In 1927, Imperial’s Ardeshir Irani was extensively quizzed about the workings of the Indian film industry by the Indian Cinematograph Committee. Irani began with a mild boast. There was indeed major demand in India for the movies, he said, but asserted that India’s own indigenous producers were ‘able to meet the demand very easily’, that, in short, there was no need to import films, either from Britain or from anywhere else. Irani went to some length, thus, to dismiss the very opportunity British producers had hoped for from the vast Indian market. Pressed by his interrogators as to where he got his finances from, and having, in one questioner’s words, ‘skirted a good deal round the question of the financing of the Indian producing companies’, Irani admitted that he had two partners, yes, they had their own capital, and no, none of this was ‘public money’. There were, he admitted, some ‘fly-by-night companies’, which were ‘appearing, going on for a month or two and then disappearing’ usually with unpaid debts. To him, these were ‘not companies’, but just people who rented his premises to make their own movies, or commission specific productions from studios like his.

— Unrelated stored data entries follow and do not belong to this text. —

Lemma plain_step_ids c s i ca w pc' w' :
  ids_ok c s → ranges_ok c (seqAlloc (lget LM w)) → plain (ca_pc ca) (lset LE (cl_env s) w) pc' w' →
  ids_ok c (mkCluster (lget LE w') (<[ca_node ca := w']> (cl_nodes s))
    (<[i := {| ca with ca_pc := pc' |}]> (cl_calls s))) ∧
  counters_le c c ∧ sn_time (view (cl_env s)) ≤ sn_time (view (lget LE w')).
Proof.
  intros Hok Hr [H1 H2 _ H4]. rewrite lget_lset in H1. rewrite (lget_lset_2 (l1:=LE) (l2:=LM)) in H2.
  split; [|split; [apply counters_le_refl|by destruct H1]].
  apply (advance_ids c); [apply counters_le_refl|done| | |by apply plain_ids].
  - eapply env_le_seq; [exact H1|by intros ? ?%elem_of_nil|by destruct Hok].
  - by rewrite H2.
Qed.

Lemma call_step_ids c s i ca w :
  ids_ok c s → cl_calls s !! i = Some ca → cl_nodes s !! ca_node ca = Some w →
  ∃ c', ids_ok c' (cl_advance LE LM filters i ca w s) ∧ counters_le c c' ∧
    cl_time view s ≤ cl_time view (cl_advance LE LM filters i ca w s).
Proof.
  intros Hok Hi Hw. pose proof Hok as [Hdb Hn Hc].
  pose proof (Forall_lookup_1 _ _ _ _ Hn Hw) as Hr. pose proof (Forall_lookup_1 _ _ _ _ Hc Hi) as Hca.
  unfold cl_advance, cl_time, call_next. cbn beta in Hr.
  destruct (send_next _ _ _ _ _ _ _ _) as [pc' w'] eqn:Hs. apply send_next_spec in Hs.
  rewrite lget_lset, (lget_lset_2 (l1:=LE) (l2:=LM)) in Hs. cbn [cl_env].
  pose proof (plain_step_ids c s i ca w pc' w' Hok Hr) as Hplain.
  destruct (ca_pc ca) eqn:Hpc; try (exists c; by apply Hplain); unfold call_ids in Hca; rewrite Hpc in Hca.
  - destruct Hs as [HE Hs]. exists c. rewrite HE. split; [|split; [apply counters_le_refl|done]]. rewrite <-HE at 1.
    destruct (Next_local _ _) as [[id a]|] eqn:Hl.
    + destruct Hs as [-> Ha]. destruct (Next_local_ranges _ _ _ _ _ _ Hdb Hr Hl) as [H1 H2].
      apply (advance_ids c); [apply counters_le_refl|done|by rewrite HE|by rewrite Ha|done].
    + destruct Hs as [-> ->]. apply (advance_ids c); [apply counters_le_refl|done|by rewrite HE| |done].
      by rewrite (lget_lset_2 (l1:=LE) (l2:=LM)).
  - destruct Hs as (HM & r & Hb & ->). pose proof (IncrBy_env_le _ _ _ _ Hb) as [Ht _ _].
    destruct (IncrBy_seq (view:=view) ∅ c _ _ _ _ Hdb Hb) as [(x & -> & Hi')|(Hmax & Hi' & Hv)].
    + exists c. split; [|split; [apply counters_le_refl|done]].
      apply (advance_ids c); [apply counters_le_refl|done|done|by rewrite HM|done].
    + assert (counters_le c (bump c (req_ChannelID (ca_req ca)))) as Hle.
      { intros ch. unfold bump. case_decide; [subst|]; lia. }
      exists (bump c (req_ChannelID (ca_req ca))). split; [|done].
      apply (advance_ids c); [done|done|done|rewrite HM; by eapply ranges_ok_mono|].
      destruct r as [v|x]; [|done]. unfold call_ids. cbn [ca_pc ca_req]. rewrite (Hv v eq_refl).
      unfold bump. rewrite decide_True by done. destruct (si_counter _ _ _ Hdb (req_ChannelID (ca_req ca))). lia.
  - destruct Hs as (HE & id & Hrf & ->). exists c. rewrite HE. split; [|split; [apply counters_le_refl|done]].
    rewrite <-HE at 1. destruct (Next_refill_ranges _ _ _ _ _ _ _ Hdb Hr Hca Hrf) as [H1 H2].
    apply (advance_ids c); [apply counters_le_refl|done|by rewrite HE|done|done].
  - destruct Hs as (HM & r & Hck & ->). apply (DedupAndRateCheck_env_le (view:=view)) in Hck.
    exists c. split; [|split; [apply counters_le_refl|by destruct Hck]].
    apply (advance_ids c); [apply counters_le_refl|done| |by rewrite HM|].
    + eapply env_le_seq; [exact Hck| |done]. intros ch [?|[?|?%elem_of_nil]%elem_of_cons]%elem_of_cons; done.
    + apply plain_ids. unfold after_script, after_check. by repeat case_match.
Qed.
(* ===== verification/Wire.v ===== *)
(** * The wire encoding of the messages (api/pb)

    A concrete proto3 encoding of every message of im.proto and gateway.proto,
    in two layers.  The first is common to all messages: a byte string is a
    sequence of tokens, a field number with a varint, a length-delimited string
    or a fixed-width value ([print_tokens], [parse_tokens]).  The second says,
    message by message, which tokens a value is written as and what a token does
    to a value being read ([WireType]); the field numbers and kinds are the
    struct tags of the generated types.  [WireLaws] is the round trip of a
    message type, and every type has an instance of it, from which the laws of
    the protobuf runtime that the other files assume follow ([wire_laws]). *)

From S2P Require Import Prelude GoLib Errs Pb Codec Delivery Handlers.
Import WireFrame(varint, varint_fuel, read_varint, read_varint_fuel_app, wire, wire_payload, malformed).

(** ** Tokens *)

Inductive wval :=
| WVarint (z : Z)
| WI64 (b : bytes)
| WLen (b : bytes)
| WI32 (b : bytes).

Abbreviation token := (Z * wval)%type (only parsing).

Definition wire_type (v : wval) : Z :=
  match v with WVarint _ => 0 | WI64 _ => 1 | WLen _ => 2 | WI32 _ => 5 end.

Definition print_val (v : wval) : bytes :=
  match v with
  | WVarint z => varint z
  | WI64 b | WI32 b => b
  | WLen b => varint (Z.of_nat (length b)) ++ b
  end.

Definition print_token (t : token) : bytes :=
  varint (t.1 * 8 + wire_type t.2) ++ print_val t.2.
(** ** From the send to the cache *)

Section cache.
Context `{Backend E} `{JsonState} `{!ProtoMessage ImMessage, !ProtoMessage PushNewMessage,
  !ProtoMessage Frame}.
Context {view : E → snapshot} `{!BackendLaws E view}.
Context `{!Pusher W, !PresenceGetter W, !MemberGetter W, !OfflineEnqueuer W, !MessageBus W}.
Context (LE : lens E W) (LM : lens msgService W) (filters : list ContentFilter).
Context `{!LensLaws LE, !LensLaws LM, !LensIndep LE LM}.
Context `{!DeliveryLaws (view:=view) LE LM}.

Lemma cached_log_key ch T log db db' :
  db' !! keyMsgCache ch = db !! keyMsgCache ch → cached_log ch T log db → cached_log ch T log db'.
Proof. intros Hk (ds & Hf & Hl). exists ds. split; [done|]. by rewrite Hk. Qed.

Lemma send_keys_not_cache uid req ch : keyMsgCache ch ∉ send_keys uid req.
Proof.
  unfold send_keys, keySeq, keyDedup, keyRateLimit, keyMsgCache. intros Hin.
  repeat (apply elem_of_cons in Hin as [Hin|Hin]; [discriminate Hin|]). by apply elem_of_nil in Hin.
Qed.

(** What a successful pull from the cache returns. *)
Lemma pull_from_cache {valid} `{!ProtoLaws ImMessage valid} ch T log last limit e r e1 :
  cached_log ch T log (sn_db (view e)) → Forall valid log →
  GetMsgCache ch last (pull_limit limit) e = (Ok r, e1) → sn_time (view e1) ≤ T →
  r = last_n (Z.to_nat (pull_limit limit)) (filter (λ m, last < MsgId m) (last_n 200 log)).
Proof.
  intros (ds & Hf & Hl) Hv Hg HT. pose proof (pull_limit_range limit) as Hlim.
  pose proof (GetMsgCache_Ok (view:=view) _ _ _ _ _ _ Hg) as [Hpa Hr].
  rewrite (pa_db _ _ Hpa), (cached_log_at ch T log _ _ ds Hf Hl), take_take, Nat.min_id,
    (cached_after_log last log ds) in Hr by done. cbv zeta in Hr.
  rewrite (proj2 (Z.ltb_lt 0 _)) in Hr by lia. cbn [andb] in Hr. rewrite Hr. set (l := filter _ _).
  destruct (Z.ltb_spec (pull_limit limit) (Z.of_nat (length l))); [done|]. by rewrite last_n_all by lia.
Qed.

Lemma last_n_snoc {A} n (l : list A) x : (0 < n)%nat → ∃ l', last_n n (l ++ [x]) = l' ++ [x].
Proof.
  intros Hn. unfold last_n. rewrite length_app. cbn [length].
  exists (drop (length l + 1 - n) l). by rewrite drop_app_le by lia.
Qed.

(** A send that queued something queued one message and one document. *)
Lemma SendMsg_queued uid sender req w resp w' :
  SendMsg LE LM filters uid sender req w = (Ret (Ok resp), w') →
  posts (lget LM w') ≠ posts (lget LM w) →
  ∃ content createdAt,
    let msg := build_msg (resp_MsgID resp) sender req content (resp_SendTime resp) in
    let doc := build_doc (resp_MsgID resp) sender req content (resp_SendTime resp) createdAt in
    filtered filters uid req content ∧
    env_le (send_keys uid req) (view (lget LE w)) (view (lget LE w')) ∧
    posts (lget LM w') = posts (lget LM w) ++ [(req_ChannelID req, msg)] ∧
    writeCh (lget LM w') = (chan_send writeChCap doc (writeCh (lget LM w))).1.
Proof.
  intros Hs Hn. apply (SendMsg_Ok (view:=view) LE LM filters) in Hs
    as [(n & w1 & Hc & Hq & _)|(id & content & w1 & t & t' & w2 & Hc & -> & He & _ & Hp & Hw & ->)].
  - apply (send_checks_quiet (view:=view) LE LM filters) in Hc.
    destruct Hc as [_ Hc1 _], Hq as [_ Hq1 _]. by rewrite Hq1, Hc1 in Hn.
  - pose proof (send_checks_filtered (view:=view) LE LM filters _ _ _ _ _ _ Hc) as Hf.
    apply (send_checks_quiet (view:=view) LE LM filters) in Hc as [He1 Hp1 Hw1].
    pose proof (Deliver_quiet (view:=view) LE LM (build_msg id sender req content t) w2) as [Hd Hdp Hdw].
    apply (env_le_weaken [] (send_keys uid req)) in He, Hd; [|apply list_subseteq_nil..].
    exists content, t'. split_and!; [done| |by rewrite Hdp, Hp, Hp1|by rewrite Hdw, Hw, Hw1].
    eapply env_le_trans; [exact He1|]. by eapply env_le_trans.
Qed.
(* ===== verification/VersionTypes.v ===== *)
(** * Components of a version

    The data of [crates/uv-pep440/src/version.rs] that both representations of a version share:
    pre-release markers and local version segments, with the orders the code derives or writes
    for them. *)

From stdpp Require Import base list option numbers decidable.
From Stdlib Require Import ZArith Lia.
From S2P Require Import Prelude.

Local Open Scope Z_scope.

Inductive PrereleaseKind : Type :=
| Alpha
| Beta
| Rc.

#[export] Instance PrereleaseKind_eq_dec : EqDecision PrereleaseKind.
Proof. solve_decision. Defined.

Record Prerelease : Type := mkPrerelease {
  pre_kind : PrereleaseKind;
  pre_number : Z
}.

#[export] Instance Prerelease_eq_dec : EqDecision Prerelease.
Proof. solve_decision. Defined.

Inductive LocalSegment : Type :=
| LocalString (string : list Z)
| LocalNumber (number : Z).

#[export] Instance LocalSegment_eq_dec : EqDecision LocalSegment.
Proof. solve_decision. Defined.

Inductive LocalVersion : Type :=
| Segments (segments : list LocalSegment)
| LocalMax.

#[export] Instance LocalVersion_eq_dec : EqDecision LocalVersion.
Proof. solve_decision. Defined.

(** [LocalVersionSlice] borrows the data of a [LocalVersion]; as a value it is the same. *)
Definition LocalVersionSlice : Type := LocalVersion.

Definition local_empty : LocalVersion := Segments [].

Definition local_is_empty (l : LocalVersion) : bool :=
  match l with
  | Segments [] => true
  | Segments (_ :: _) => false
  | LocalMax => false
  end.

Definition local_as_slice (l : LocalVersion) : LocalVersionSlice :=
  match l with
  | Segments segments => Segments segments
  | LocalMax => LocalMax
  end.

(** [Ord for LocalSegment]: a number is greater than a string. *)
Definition local_segment_cmp (x y : LocalSegment) : comparison :=
  match x, y with
  | LocalNumber n1, LocalNumber n2 => Z.compare n1 n2
  | LocalString s1, LocalString s2 => cmp_list Z.compare s1 s2
  | LocalNumber _, LocalString _ => Gt
  | LocalString _, LocalNumber _ => Lt
  end.

(** [Ord for LocalVersionSlice]: the sentinel is greater than every list of segments. *)
Definition local_slice_cmp (x y : LocalVersionSlice) : comparison :=
  match x, y with
  | Segments lv1, Segments lv2 => cmp_list local_segment_cmp lv1 lv2
  | Segments _, LocalMax => Lt
  | LocalMax, Segments _ => Gt
  | LocalMax, LocalMax => Eq
  end.

Lemma local_as_slice_id l : local_as_slice l = l.
Proof. by destruct l. Qed.

Lemma local_is_empty_spec l : local_is_empty l = true <-> l = local_empty.
Proof. by destruct l as [[|]|]. Qed.

Lemma local_is_empty_false l : local_is_empty l = false <-> l <> local_empty.
Proof. by destruct l as [[|]|]. Qed.

#[export] Hint Rewrite local_as_slice_id : uv.

#[export] Instance ord_local_segment : OrdLaws local_segment_cmp.
Proof.
  split.
  - intros [s|n]; simpl; [apply (cmp_refl _)|apply Z.compare_refl].
  - intros [s|n] [s'|n']; simpl; [apply (cmp_opp _)|done..|apply Z.compare_antisym].
  - intros [s|n] [s'|n'] [t|m]; simpl; try done; apply (cmp_eq_l _).
  - intros [s|n] [s'|n'] [t|m]; simpl; try done; apply (cmp_lt_trans _).
Qed.

#[export] Instance ord_exact_local_segment : OrdExact local_segment_cmp.
Proof.
  intros [s|n] [s'|n']; simpl; try done; intros H; f_equal; by apply (cmp_exact _) in H.
Qed.

#[export] Instance ord_local_slice : OrdLaws local_slice_cmp.
Proof.
  split.
  - intros [l|]; simpl; [apply (cmp_refl _)|done].
  - intros [l|] [l'|]; simpl; [apply (cmp_opp _)|done..].
  - intros [l|] [l'|] [m|]; simpl; try done; apply (cmp_eq_l _).
  - intros [l|] [l'|] [m|]; simpl; try done; apply (cmp_lt_trans _).
Qed.

#[export] Instance ord_exact_local_slice : OrdExact local_slice_cmp.
Proof.
  intros [l|] [l'|]; simpl; try done. intros H. f_equal. by apply (cmp_exact _) in H.
Qed.

(** The empty local version is the least one. *)
Lemma local_empty_least l : local_slice_cmp local_empty l <> Gt.
Proof. by destruct l as [[|]|]. Qed.

(** ** The full representation *)

Record VersionFull : Type := mkFull {
  full_epoch : Z;
  full_release : list Z;
  full_pre : option Prerelease;
  full_post : option Z;
  full_dev : option Z;
  full_local : LocalVersion;
  full_min : option Z;
  full_max : option Z
}.

#[export] Instance VersionFull_eq_dec : EqDecision VersionFull.
Proof. solve_decision. Defined.

(** Assignments to the fields of a full version. *)
Definition full_set_epoch (f : VersionFull) (x : Z) : VersionFull :=
  mkFull x (full_release f) (full_pre f) (full_post f) (full_dev f) (full_local f)
    (full_min f) (full_max f).
Definition full_set_release (f : VersionFull) (x : list Z) : VersionFull :=
  mkFull (full_epoch f) x (full_pre f) (full_post f) (full_dev f) (full_local f)
    (full_min f) (full_max f).
Definition full_set_pre (f : VersionFull) (x : option Prerelease) : VersionFull :=
  mkFull (full_epoch f) (full_release f) x (full_post f) (full_dev f) (full_local f)
    (full_min f) (full_max f).
Definition full_set_post (f : VersionFull) (x : option Z) : VersionFull :=
  mkFull (full_epoch f) (full_release f) (full_pre f) x (full_dev f) (full_local f)
    (full_min f) (full_max f).
Definition full_set_dev (f : VersionFull) (x : option Z) : VersionFull :=
  mkFull (full_epoch f) (full_release f) (full_pre f) (full_post f) x (full_local f)
    (full_min f) (full_max f).
Definition full_set_local (f : VersionFull) (x : LocalVersion) : VersionFull :=
  mkFull (full_epoch f) (full_release f) (full_pre f) (full_post f) (full_dev f) x
    (full_min f) (full_max f).
Definition full_set_min (f : VersionFull) (x : option Z) : VersionFull :=
  mkFull (full_epoch f) (full_release f) (full_pre f) (full_post f) (full_dev f)
    (full_local f) x (full_max f).
Definition full_set_max (f : VersionFull) (x : option Z) : VersionFull :=
  mkFull (full_epoch f) (full_release f) (full_pre f) (full_post f) (full_dev f)
    (full_local f) (full_min f) x.
(* ===== verification/VersionCacheKey.v ===== *)
(** * Cache keys of versions

    The [CacheKey] implementations of [crates/uv-pep440/src/version.rs]: what they write to the
    hasher, as the sequence of its typed writes. The sequence determines the components of the
    version, and no sequence is the start of another, so that keys of larger values built from
    versions stay apart. *)

From stdpp Require Import base list option numbers decidable.
From Stdlib Require Import ZArith Lia.
From S2P Require Import Prelude VersionTypes VersionSmall Version VersionOrder.

Local Open Scope Z_scope.

(** A write to the hasher; the hash of a string writes its bytes and a terminator. *)
Inductive CacheWrite : Type :=
| WriteU8 (n : Z)
| WriteU64 (n : Z)
| WriteUsize (n : nat)
| WriteStr (s : list Z).

Definition segment_cache_key (s : LocalSegment) : list CacheWrite :=
  match s with
  | LocalString string => [WriteU8 0; WriteStr string]
  | LocalNumber number => [WriteU8 1; WriteU64 number]
  end.

Definition local_cache_key (l : LocalVersionSlice) : list CacheWrite :=
  match l with
  | Segments segments =>
      [WriteU8 0; WriteUsize (length segments)] ++ (segments ≫= segment_cache_key)
  | LocalMax => [WriteU8 1]
  end.

Definition pre_cache_key (pre : option Prerelease) : list CacheWrite :=
  match pre with
  | Some pre =>
      [WriteU8 1;
       match pre_kind pre with
       | Alpha => WriteU8 0
       | Beta => WriteU8 1
       | Rc => WriteU8 2
       end;
       WriteU64 (pre_number pre)]
  | None => [WriteU8 0]
  end.

Definition number_cache_key (n : option Z) : list CacheWrite :=
  match n with
  | Some n => [WriteU8 1; WriteU64 n]
  | None => [WriteU8 0]
  end.

Definition version_cache_key (v : Version) : list CacheWrite :=
  [WriteU64 (version_epoch v)] ++
  [WriteUsize (length (version_release v))] ++ (WriteU64 <$> version_release v) ++
  pre_cache_key (version_pre v) ++
  number_cache_key (version_post v) ++
  number_cache_key (version_dev v) ++
  local_cache_key (version_local v).

(** ** Prefix-free encodings *)

(** What follows an encoded value does not matter for which value it is. *)
Definition prefix_free {A : Type} (enc : A -> list CacheWrite) : Prop :=
  forall x y r r', enc x ++ r = enc y ++ r' -> x = y /\ r = r'.

Lemma segment_prefix_free : prefix_free segment_cache_key.
Proof. intros [s|n] [s'|n'] r r'; cbn; intros E; by simplify_eq. Qed.

Lemma pre_prefix_free : prefix_free pre_cache_key.
Proof. intros [[[] n]|] [[[] n']|] r r'; cbn; intros E; by simplify_eq. Qed.

Lemma number_prefix_free : prefix_free number_cache_key.
Proof. intros [n|] [n'|] r r'; cbn; intros E; by simplify_eq. Qed.

(** A sequence after its length. *)
Lemma sequence_prefix_free {A} (enc : A -> list CacheWrite) (x y : list A) r r' :
  prefix_free enc -> length x = length y -> (x ≫= enc) ++ r = (y ≫= enc) ++ r' -> x = y /\ r = r'.
Proof.
  intros P. revert y. induction x as [|a x IH]; intros [|b y] L E; try done.
  cbn in E, L. rewrite <- !app_assoc in E. apply P in E as [-> E].
  destruct (IH y) as [-> ->]; [lia|done..].
Qed.

Lemma local_prefix_free : prefix_free local_cache_key.
Proof.
  intros [x|] [y|] r r'; cbn; intros E; simplify_eq; [|done].
  destruct (sequence_prefix_free segment_cache_key x y r r') as [-> ->];
    [apply segment_prefix_free|done..].
Qed.

Lemma numbers_prefix_free (x y : list Z) r r' :
  length x = length y -> (WriteU64 <$> x) ++ r = (WriteU64 <$> y) ++ r' -> x = y /\ r = r'.
Proof.
  intros L E. apply (sequence_prefix_free (fun n => [WriteU64 n])); [|done|].
  - intros n n' s s' E'. cbn in E'. by simplify_eq.
  - assert (forall l, l ≫= (fun n => [WriteU64 n]) = WriteU64 <$> l) as H
      by (induction l as [|n l IH]; [done|]; cbn; by f_equal).
    by rewrite !H.
Qed.

(** The key determines every component but the internal sentinels. *)
Lemma version_cache_key_components v w r r' :
  version_cache_key v ++ r = version_cache_key w ++ r' ->
  (version_epoch v = version_epoch w /\ version_release v = version_release w /\
   version_pre v = version_pre w /\ version_post v = version_post w /\
   version_dev v = version_dev w /\ version_local v = version_local w) /\ r = r'.
Proof.
  unfold version_cache_key. rewrite <- !app_assoc. cbn [app]. intros [= Ee El E].
  apply numbers_prefix_free in E as [Er E]; [|done]. apply pre_prefix_free in E as [Ep E].
  apply number_prefix_free in E as [Eq E]. apply number_prefix_free in E as [Ed E].
  apply local_prefix_free in E as [? ?]. by split_and!.
Qed.

(** * Comparison keys

    The comparison of two versions in layers: epoch and release, then the suffix key, then the
    local version. The layers are what the conversions of specifiers to ranges reason about. *)

Definition Key : Type := Z * Z * option Z * Z.

Definition key_cmp : Key -> Key -> comparison :=
  cmp_pair (cmp_pair (cmp_pair Z.compare Z.compare) (cmp_option Z.compare)) Z.compare.

#[export] Instance ord_key : OrdLaws key_cmp.
Proof. unfold key_cmp. apply _. Qed.

(** The tuple of a version without its local component, sentinels included. *)
Definition full_key (f : VersionFull) : Key := (sortable_tuple (Full f)).1.

(** Epoch and release. *)
Definition rel_cmp (f g : VersionFull) : comparison :=
  cmp_pair Z.compare (cmp_list Z.compare)
    (full_epoch f, strip_zeros (full_release f)) (full_epoch g, strip_zeros (full_release g)).

(** The comparison of the fields, layer by layer. *)
Definition full_cmp (f g : VersionFull) : comparison :=
  then_with (rel_cmp f g)
    (then_with (key_cmp (full_key f) (full_key g)) (local_slice_cmp (full_local f) (full_local g))).

Lemma sortable_tuple_layers v :
  sortable_tuple v = (full_key (version_make_full v), full_local (version_make_full v)).
Proof.
  unfold full_key. rewrite (sortable_tuple_full v (Full (version_make_full v))) by done.
  unfold sortable_tuple, sortable_tuple_with. autorewrite with full. cbn [version_make_full].
  generalize (version_make_full v) as f. intros f.
  by destruct (full_min f), (full_pre f) as [[[] ?]|], (full_max f), (full_post f), (full_dev f).
Qed.

(** A version that can be compared: either representation, and no "max" with a number. *)
Definition comparable (v : Version) : Prop := version_rep_wf v /\ max_sentinel v.

Lemma real_comparable v : version_real v -> comparable v.
Proof. intros. split; auto with uv. Qed.

#[export] Hint Resolve real_comparable : uv.

Lemma version_cmp_full v w :
  comparable v -> comparable w ->
  version_cmp v w = full_cmp (version_make_full v) (version_make_full w).
Proof.
  intros [Wv Mv] [Ww Mw]. rewrite version_cmp_is_slow by done. rewrite version_cmp_slow_key.
  unfold cmp_on, version_key, full_cmp, rel_cmp, cmp_pair at 1 2 3; cbn [fst snd].
  rewrite compare_release_strip
    by (rewrite release_full; apply fwf_release, version_rep_wf_full; assumption).
  rewrite !sortable_tuple_layers. autorewrite with full.
  destruct (_ ?= _); [|done..]. cbn [then_with].
  destruct (cmp_list Z.compare _ _); [|done..]. done.
Qed.

Lemma full_key_real f : full_min f = None -> full_max f = None -> full_key f = suffix_key f.
Proof.
  intros H1 H2. unfold full_key. by rewrite (sortable_tuple_key (Full f)).
Qed.

(** ** Layers of the order *)

#[export] Instance ord_rel : OrdLaws rel_cmp.
Proof.
  change rel_cmp with (cmp_on (fun f => (full_epoch f, strip_zeros (full_release f)))
    (cmp_pair Z.compare (cmp_list Z.compare))). apply _.
Qed.

#[export] Instance ord_full : OrdLaws full_cmp.
Proof.
  apply (ord_ext _ (cmp_on (fun f => ((full_epoch f, strip_zeros (full_release f)),
    (full_key f, full_local f)))
    (cmp_pair (cmp_pair Z.compare (cmp_list Z.compare)) (cmp_pair key_cmp local_slice_cmp))));
    [done|apply _].
Qed.

(** The local version of a real version is at least the empty one and below the sentinel. *)
Lemma local_bounds l :
  l <> LocalMax -> local_slice_cmp l LocalMax = Lt /\ local_slice_cmp local_empty l <> Gt.
Proof. intros H. split; [by destruct l|apply local_empty_least]. Qed.

(** The smallest suffix key of a real version. *)
Lemma key_least f :
  full_wf f -> full_min f = None -> full_max f = None ->
  key_cmp (1, 0, None, 0) (full_key f) <> Gt.
Proof.
  intros W H1 H2. rewrite full_key_real by done. pose proof (fwf_dev f W) as Hd.
  unfold suffix_key, key_cmp, cmp_pair, opt_u64, is_u64 in *.
  destruct (full_pre f) as [[[] n]|]; [done..|].
  destruct (full_post f); [done|]. destruct (full_dev f) as [d|]; [|done].
  cbn -[Z.compare U64_MAX] in *. rewrite !Z.compare_refl. cbn [then_with].
  intros H%Z.compare_gt_iff. lia.
Qed.

Lemma full_key_local f l : full_key (full_set_local f l) = full_key f.
Proof.
  destruct f as [e r [[[] n]|] [q|] [d|] lo [mi|] [ma|]]; reflexivity.
Qed.

(** The keys of the sentinels. *)
Lemma full_key_min f n :
  full_max f = None -> full_key (full_set_min f (Some n)) = (0, 0, full_post f, n).
Proof. destruct f as [e r [[[] ?]|] [q|] [d|] lo mi ma]; cbn; intros ->; reflexivity. Qed.

(** The key of a "max" sentinel without a dev component. *)
Definition max_key (pre : option Prerelease) : Key :=
  match pre with
  | None => (6, 0, Some U64_MAX, U64_MAX)
  | Some (mkPrerelease k n) => (2 + pre_rank k, n, Some U64_MAX, U64_MAX)
  end.

Lemma full_key_max f n :
  full_min f = None -> full_dev f = None ->
  full_key (full_set_max f (Some n)) = max_key (full_pre f).
Proof. destruct f as [e r [[[] ?]|] [q|] d lo mi ma]; cbn; intros -> ->; reflexivity. Qed.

Irani’s problem was clearly in the end not money. There was no dearth of investors. His problem was respectability. Asked if government assistance might be beneficial for the movie industry, he passionately asserted that this was vital: vital not for the finance it could bring but because, if Government invested funds, it would encourage ‘many prominent Indians who have surplus money’ to ‘come forward and help us once they see that Government is advancing money to film producing companies’. There was a ‘sort of social stigma attached to the industry’, he said, that needed to be dispelled.
Irani’s need was clear, but his concerns about government participation were prescient. As far back as 1921, the Westminster Gazette said that ‘the Indian States provide among the most profitable markets for indecent films’, and that ‘as soon as film production in India becomes better organized, there is every reason to fear that this illicit trade in indecent films may increase considerably’. Irani may or may not have known about this concern, but when he was asked if in return for financial support from the government he would agree to ‘give some power to the government to see that you produce good films’, his answer was unequivocal: ‘No, no power. We don’t want any control of the government over that.’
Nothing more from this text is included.